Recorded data
- Opening Delimiter -

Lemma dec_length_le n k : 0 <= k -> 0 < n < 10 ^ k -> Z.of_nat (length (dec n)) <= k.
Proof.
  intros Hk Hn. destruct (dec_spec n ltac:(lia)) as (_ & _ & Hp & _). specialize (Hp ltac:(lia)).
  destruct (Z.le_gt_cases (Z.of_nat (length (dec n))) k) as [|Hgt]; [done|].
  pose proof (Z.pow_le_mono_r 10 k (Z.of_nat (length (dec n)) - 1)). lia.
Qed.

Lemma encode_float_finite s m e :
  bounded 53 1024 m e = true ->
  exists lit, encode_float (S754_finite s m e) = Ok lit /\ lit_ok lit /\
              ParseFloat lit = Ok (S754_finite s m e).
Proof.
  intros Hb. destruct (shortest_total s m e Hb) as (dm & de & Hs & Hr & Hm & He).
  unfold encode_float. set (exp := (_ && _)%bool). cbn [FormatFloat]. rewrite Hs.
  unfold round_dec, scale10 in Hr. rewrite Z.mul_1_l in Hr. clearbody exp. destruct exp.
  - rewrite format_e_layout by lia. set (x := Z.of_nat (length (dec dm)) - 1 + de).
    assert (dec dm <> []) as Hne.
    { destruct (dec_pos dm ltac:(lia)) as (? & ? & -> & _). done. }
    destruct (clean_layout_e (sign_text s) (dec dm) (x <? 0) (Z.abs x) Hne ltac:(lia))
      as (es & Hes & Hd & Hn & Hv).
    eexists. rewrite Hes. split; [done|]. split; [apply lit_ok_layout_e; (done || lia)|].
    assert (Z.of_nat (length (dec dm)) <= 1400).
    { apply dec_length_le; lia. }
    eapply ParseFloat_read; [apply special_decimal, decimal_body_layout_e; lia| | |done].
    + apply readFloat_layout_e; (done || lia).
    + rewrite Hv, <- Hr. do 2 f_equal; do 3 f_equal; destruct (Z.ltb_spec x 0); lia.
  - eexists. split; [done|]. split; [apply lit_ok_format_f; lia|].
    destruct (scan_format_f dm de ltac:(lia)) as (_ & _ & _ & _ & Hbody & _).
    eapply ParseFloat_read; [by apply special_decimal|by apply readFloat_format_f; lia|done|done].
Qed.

- Closing Delimiter -

=== Exercise brief ===
The lines to copy run from the first line of the entries to the line containing "assert (dec dm <> []) as Hne."; copy them exactly and output nothing else.

=== Task output ===
Lemma dec_length_le n k : 0 <= k -> 0 < n < 10 ^ k -> Z.of_nat (length (dec n)) <= k.
Proof.
  intros Hk Hn. destruct (dec_spec n ltac:(lia)) as (_ & _ & Hp & _). specialize (Hp ltac:(lia)).
  destruct (Z.le_gt_cases (Z.of_nat (length (dec n))) k) as [|Hgt]; [done|].
  pose proof (Z.pow_le_mono_r 10 k (Z.of_nat (length (dec n)) - 1)). lia.
Qed.

Lemma encode_float_finite s m e :
  bounded 53 1024 m e = true ->
  exists lit, encode_float (S754_finite s m e) = Ok lit /\ lit_ok lit /\
              ParseFloat lit = Ok (S754_finite s m e).
Proof.
  intros Hb. destruct (shortest_total s m e Hb) as (dm & de & Hs & Hr & Hm & He).
  unfold encode_float. set (exp := (_ && _)%bool). cbn [FormatFloat]. rewrite Hs.
  unfold round_dec, scale10 in Hr. rewrite Z.mul_1_l in Hr. clearbody exp. destruct exp.
  - rewrite format_e_layout by lia. set (x := Z.of_nat (length (dec dm)) - 1 + de).
    assert (dec dm <> []) as Hne.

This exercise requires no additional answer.